## EXERCISE BRIEF
Up to and including the line with "parameter that may", please set down the entries below exactly, starting from the first line.

------------------------

(** * Vortex panel: instance routes (startup, rename, reinstall, edit)

    A shallow embedding of the route handlers of
    [routes/Instance/Startup.js], of the reinstall route and of the admin
    edit route, together with the helpers that keep the three stored views
    of an instance (its own record, the owner's list, the global list) in
    step.

    Conventions.
    - A JavaScript string is a [string]; one [ascii] stands for one code
      unit, so [String.length] is the [.length] of the source, and the
      strings of the model are those whose code units are below 256.
    - A number is a whole number, a [Z], so [isNaN] has nothing to do;
      [parseInt], which prints its argument and reads the digits back, is
      [Js.parseInt].  A field that the code tests for truthiness is falsy
      exactly at [0] (numbers), at the empty string (strings) and at
      [false].  A request
      parameter that may be missing is a string or number too: missing and
      falsy are the same to every test the handlers make, and the [typeof]
      tests are settled by the types.
    - A field whose absence the code observes ([suspended], [Node],
      [ContainerId], [imageData], ...) is an [option].  [Env] is [Some] of
      the array it holds and [None] when it holds no array (the property is
      missing, or is the empty object the reinstall route writes for a
      missing one).
    - Handlers run in a small state-and-exception monad over the store and
      the list of observable effects (agent calls, console errors, audit
      entries). *)

From Stdlib Require Import String Ascii ZArith List Bool Lia.
From stdpp Require Import base option list gmap strings pretty.
Import ListNotations.

Local Open Scope string_scope.
Local Open Scope Z_scope.

(** ** Strings as the source uses them *)

Module Js.

(** [s.split(c)] for a one-character separator: never empty, an empty
    segment for each adjacent pair of separators and at both ends. *)
Fixpoint split (c : ascii) (s : string) : list string :=
  match s with
  | EmptyString => [EmptyString]
  | String a rest =>
      if Ascii.eqb a c then EmptyString :: split c rest
      else match split c rest with
           | [] => [String a EmptyString]
           | seg :: segs => String a seg :: segs
           end
  end.

(** White space and line ends removed by [trim]: tab, line feed, vertical
    tab, form feed, carriage return, space and the no-break space (code
    unit 160); the others lie above 255. *)
Definition is_space (a : ascii) : bool :=
  let n := nat_of_ascii a in
  (Nat.eqb n 32 || (Nat.leb 9 n && Nat.leb n 13) || Nat.eqb n 160)%bool.

Fixpoint trim_start (s : string) : string :=
  match s with
  | EmptyString => EmptyString
  | String a rest => if is_space a then trim_start rest else s
  end.

(** Drops the trailing white space: a space is kept only when something
    that is not white space follows it. *)
Fixpoint trim_end (s : string) : string :=
  match s with
  | EmptyString => EmptyString
  | String a rest =>
      match trim_end rest with
      | EmptyString => if is_space a then EmptyString else String a EmptyString
      | kept => String a kept
      end
  end.

Definition trim (s : string) : string := trim_end (trim_start s).

(** Truthiness of a string, of a number and of an optional value. *)
Definition truthy_str (s : string) : bool := negb (String.eqb s "").
Definition truthy_num (n : Z) : bool := negb (n =? 0).
Definition truthy_opt {A} (t : A -> bool) (o : option A) : bool :=
  match o with Some a => t a | None => false end.

(** [a || b] on strings and on numbers. *)
Definition or_str (a b : string) : string := if truthy_str a then a else b.
Definition or_num (a b : Z) : Z := if truthy_num a then a else b.

(** The double a whole number [z >= 0] is rounded to: 53 bits, a tie goes
    to the even one.  Up to 2^53 it is [z] itself. *)
Definition nearest_double (z : Z) : Z :=
  let e := Z.log2 z - 52 in
  if e <=? 0 then z else
  let u := 2 ^ e in
  let q := z / u in
  let r := z mod u in
  if 2 * r <? u then q * u
  else if u <? 2 * r then (q + 1) * u
  else if Z.even q then q * u else (q + 1) * u.

(** The number of decimal digits of [z > 0]. *)
Fixpoint digits_from (fuel : nat) (z : Z) : Z :=
  match fuel with
  | O => 0
  | S fuel => if z <? 10 then 1 else 1 + digits_from fuel (z / 10)
  end.
Definition decimal_digits (z : Z) : Z :=
  digits_from (S (Z.to_nat (Z.log2 z))) z.

(** The decimal that [String(x)] spells for a whole double [x > 0]: the
    one with the fewest digits [k] that still reads back as [x], and among
    those the one nearest to [x].  With [k] digits only the two multiples
    of [10 ^ (digits - k)] around [x] can read back as [x]. *)
Fixpoint printed_from (fuel : nat) (k : Z) (x : Z) : Z :=
  match fuel with
  | O => x
  | S fuel =>
      let m := 10 ^ (decimal_digits x - k) in
      let lo := x / m * m in
      let hi := lo + m in
      let lo_reads := nearest_double lo =? x in
      let hi_reads := nearest_double hi =? x in
      if (lo_reads && hi_reads)%bool then
        if x - lo <? hi - x then lo
        else if hi - x <? x - lo then hi
        else if Z.even (x / m) then lo else hi
      else if lo_reads then lo
      else if hi_reads then hi
      else printed_from fuel (k + 1) x
  end.
Definition printed (x : Z) : Z :=
  printed_from (Z.to_nat (decimal_digits x)) 1 x.

(** The leading decimal digit of [z > 0]. *)
Definition first_digit (z : Z) : Z := z / 10 ^ (decimal_digits z - 1).

(** [parseInt(n)] of a whole number.  The number is printed and the
    leading digits of the text are read back.  Below 1e21 the text is the
    number in digits, and reading it gives the number.  From 1e21 on the
    text is in exponent notation (as in 1.5e+21), the reading stops at the
    dot or at the e, and what is read is the first digit alone. *)
Definition parseInt (n : Z) : Z :=
  if Z.abs n <? 10 ^ 21 then n
  else Z.sgn n * first_digit (printed (Z.abs n)).

(** [xs.findIndex(p)], with [None] for the source's [-1]. *)
Fixpoint findIndex {A} (p : A -> bool) (xs : list A) : option nat :=
  match xs with
  | [] => None
  | x :: rest => if p x then Some O else S <$> findIndex p rest
  end.

End Js.

Arguments Js.parseInt : simpl never.

(** ** Data model *)

Record NodeT := mkNode {
  node_id : string;
  address : string;
  port : Z;
  apiKey : string
}.

Record ImageDataT := mkImageData {
  img_Image : string;
  img_Scripts : option string;
  img_AltImages : list string
}.

Record Instance := mkInstance {
  Name : string;
  Id : string;
  Node : option NodeT;
  User : string;
  ContainerId : option string;
  VolumeId : option string;
  Memory : Z;
  Cpu : Z;
  Ports : string;
  Primary : bool;
  Image : string;
  AltImages : list string;
  imageData : option ImageDataT;
  Env : option (list string);
  suspended : option bool;
  currentimage : option string;
  createdAt : option string;
  updatedAt : option string
}.

#[global] Instance NodeT_eq_dec : EqDecision NodeT.
Proof. solve_decision. Defined.
#[global] Instance ImageDataT_eq_dec : EqDecision ImageDataT.
Proof. solve_decision. Defined.
#[global] Instance Instance_eq_dec : EqDecision Instance.
Proof. solve_decision. Defined.

(** [{ ...i, Name: n }], [{ ...i, Env: e }] and [i.suspended = b]. *)
Definition set_Name (n : string) (i : Instance) : Instance :=
  mkInstance n (Id i) (Node i) (User i) (ContainerId i) (VolumeId i)
    (Memory i) (Cpu i) (Ports i) (Primary i) (Image i) (AltImages i)
    (imageData i) (Env i) (suspended i) (currentimage i) (createdAt i)
    (updatedAt i).

Definition set_Env (e : list string) (i : Instance) : Instance :=
  mkInstance (Name i) (Id i) (Node i) (User i) (ContainerId i) (VolumeId i)
    (Memory i) (Cpu i) (Ports i) (Primary i) (Image i) (AltImages i)
    (imageData i) (Some e) (suspended i) (currentimage i) (createdAt i)
    (updatedAt i).

Definition set_suspended (b : bool) (i : Instance) : Instance :=
  mkInstance (Name i) (Id i) (Node i) (User i) (ContainerId i) (VolumeId i)
    (Memory i) (Cpu i) (Ports i) (Primary i) (Image i) (AltImages i)
    (imageData i) (Env i) (Some b) (currentimage i) (createdAt i)
    (updatedAt i).

(** [{ ...a, ...b }]: every property [b] has wins, the others stay. *)
Definition or_else {A} (b a : option A) : option A :=
  match b with Some _ => b | None => a end.

Definition spread (a b : Instance) : Instance :=
  mkInstance (Name b) (Id b) (or_else (Node b) (Node a)) (User b)
    (or_else (ContainerId b) (ContainerId a))
    (or_else (VolumeId b) (VolumeId a))
    (Memory b) (Cpu b) (Ports b) (Primary b) (Image b) (AltImages b)
    (or_else (imageData b) (imageData a))
    (or_else (Env b) (Env a))
    (or_else (suspended b) (suspended a))
    (or_else (currentimage b) (currentimage a))
    (or_else (createdAt b) (createdAt a))
    (or_else (updatedAt b) (updatedAt a)).
(** X18.  With a session, [clear_month] for a month removes the rows of
    the session identity that the month filter of the dashboard selects,
    and no other row: the rows of the identity under any other month
    filter are as before, a row whose date SQLite cannot read as a time
    value is never removed, and the rows of other identities, the
    accounts and the budgets are as before. *)
Theorem clear_month_removes_only_that_month `{Runtime} w u req m :
  session_user (sess w) = Some u →
  json_month (json req) = Some m →
  ∃ w',
    clear_month req w = Return (jsonify_status_ok, w') ∧
    select_expenses u (Some m) (db w') = [] ∧
    (∀ m', m' ≠ m →
           select_expenses u (Some m') (db w') = select_expenses u (Some m') (db w)) ∧
    (∀ e, e ∈ expenses (db w) → sqlite_strftime_Ym (date e) = None →
          e ∈ expenses (db w')) ∧
    (∀ v mon, v ≠ u → select_expenses v mon (db w') = select_expenses v mon (db w)) ∧
    users (db w') = users (db w) ∧
    budgets (db w') = budgets (db w).
Proof.
  intros Hs Hm. unfold clear_month. run_handler. rewrite Hs, Hm. eexists.
  split; [done|]. cbn [db sess]. repeat split.
  - rewrite select_after_delete_expenses.
    unfold select_expenses. apply filter_filter_drop.
    intros e. by rewrite negb_true_iff.
  - intros m' Hm'. rewrite select_after_delete_expenses.
    apply filter_none_matches, Forall_forall.
    intros e [_ He]%list_elem_of_In%filter_In.
    apply expense_matches_month in He. unfold expense_matches.
    rewrite (bool_decide_eq_false_2 (_ = Some m)) by congruence.
    by rewrite andb_false_r.
  - intros e Hin Hnull. unfold delete_expenses. cbn.
    apply list_elem_of_In, filter_In. split; [by apply list_elem_of_In|].
    unfold expense_matches.
    rewrite (bool_decide_eq_false_2 (_ = Some m)) by congruence.
    by rewrite andb_false_r.
  - intros v mon Hv. rewrite select_after_delete_expenses.
    apply filter_none_matches, Forall_forall.
    intros e [_ He]%list_elem_of_In%filter_In.
    apply expense_matches_owner in He. unfold expense_matches.
    by rewrite bool_decide_eq_false_2 by congruence.
Qed.
(** The swap loop, started with [length pre] bytes already exchanged at
    each end of the part [pre ++ mid ++ ...] it works on, reverses [mid]. *)
Lemma bytes_reverse_loop_spec (n : nat) :
  forall (pre mid post : list Z) (len : nat),
    len = (length pre + length mid + length pre)%nat ->
    n = (length mid / 2)%nat ->
    bytes_reverse_loop len n (length pre) (pre ++ mid ++ post)
    = Some (pre ++ rev mid ++ post).
Proof.
  induction n as [ | n IH ]; intros pre mid post len Hlen Hn.
  - cbn [bytes_reverse_loop].
    destruct mid as [ | x [ | y mid ] ]; [ reflexivity | reflexivity | ].
    cbn [length] in Hn.
    replace (S (S (length mid))) with (length mid + 1 * 2)%nat in Hn by lia.
    rewrite Nat.div_add in Hn by lia. lia.
  - destruct mid as [ | x mid ]; [ discriminate | ].
    destruct (exists_last (l := mid)) as (mid' & y & ->).
    { intros ->. discriminate. }
    cbn [length] in Hlen, Hn. rewrite length_app in Hlen, Hn. cbn [length] in Hlen, Hn.
    assert (Hn' : n = (length mid' / 2)%nat).
    { replace (S (length mid' + 1)) with (length mid' + 1 * 2)%nat in Hn by lia.
      rewrite Nat.div_add in Hn by lia. lia. }
    cbn [bytes_reverse_loop].
    replace (len - 1 - length pre)%nat with (length (pre ++ x :: mid')).
    2:{ rewrite length_app. cbn [length]. lia. }
    replace (pre ++ (x :: mid' ++ [y]) ++ post)
      with ((pre ++ x :: mid') ++ y :: post)
      by (rewrite <- !app_assoc; cbn [app]; rewrite <- app_assoc; reflexivity).
    rewrite (lookup_app_l (pre ++ x :: mid') _ (length pre)),
      (list_lookup_middle pre mid' x)
      by (trivial; rewrite length_app; cbn [length]; lia).
    rewrite (list_lookup_middle (pre ++ x :: mid') post y) by trivial.
    cbn [mbind option_bind].
    rewrite <- (app_assoc pre). cbn [app]. rewrite store_middle.
    cbn [mbind option_bind].
    replace (length (pre ++ x :: mid')) with (length (pre ++ y :: mid'))
      by (rewrite !length_app; reflexivity).
    replace (pre ++ y :: mid' ++ y :: post) with ((pre ++ y :: mid') ++ y :: post)
      by (rewrite <- app_assoc; reflexivity).
    rewrite store_middle. cbn [mbind option_bind].
    replace ((pre ++ y :: mid') ++ x :: post) with ((pre ++ [y]) ++ mid' ++ x :: post)
      by (rewrite <- !app_assoc; reflexivity).
    replace (S (length pre)) with (length (pre ++ [y]))
      by (rewrite length_app; cbn [length]; lia).
    rewrite (IH (pre ++ [y]) mid' (x :: post) len);
      [ | rewrite length_app; cbn [length]; lia | exact Hn' ].
    f_equal. cbn [rev]. rewrite rev_app_distr. cbn [rev app].
    rewrite <- !app_assoc. reflexivity.
Qed.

------------------------

## OUTPUT OF THE TASK
(** * Vortex panel: instance routes (startup, rename, reinstall, edit)

    A shallow embedding of the route handlers of
    [routes/Instance/Startup.js], of the reinstall route and of the admin
    edit route, together with the helpers that keep the three stored views
    of an instance (its own record, the owner's list, the global list) in
    step.

    Conventions.
    - A JavaScript string is a [string]; one [ascii] stands for one code
      unit, so [String.length] is the [.length] of the source, and the
      strings of the model are those whose code units are below 256.
    - A number is a whole number, a [Z], so [isNaN] has nothing to do;
      [parseInt], which prints its argument and reads the digits back, is
      [Js.parseInt].  A field that the code tests for truthiness is falsy
      exactly at [0] (numbers), at the empty string (strings) and at
      [false].  A request
      parameter that may be missing is a string or number too: missing and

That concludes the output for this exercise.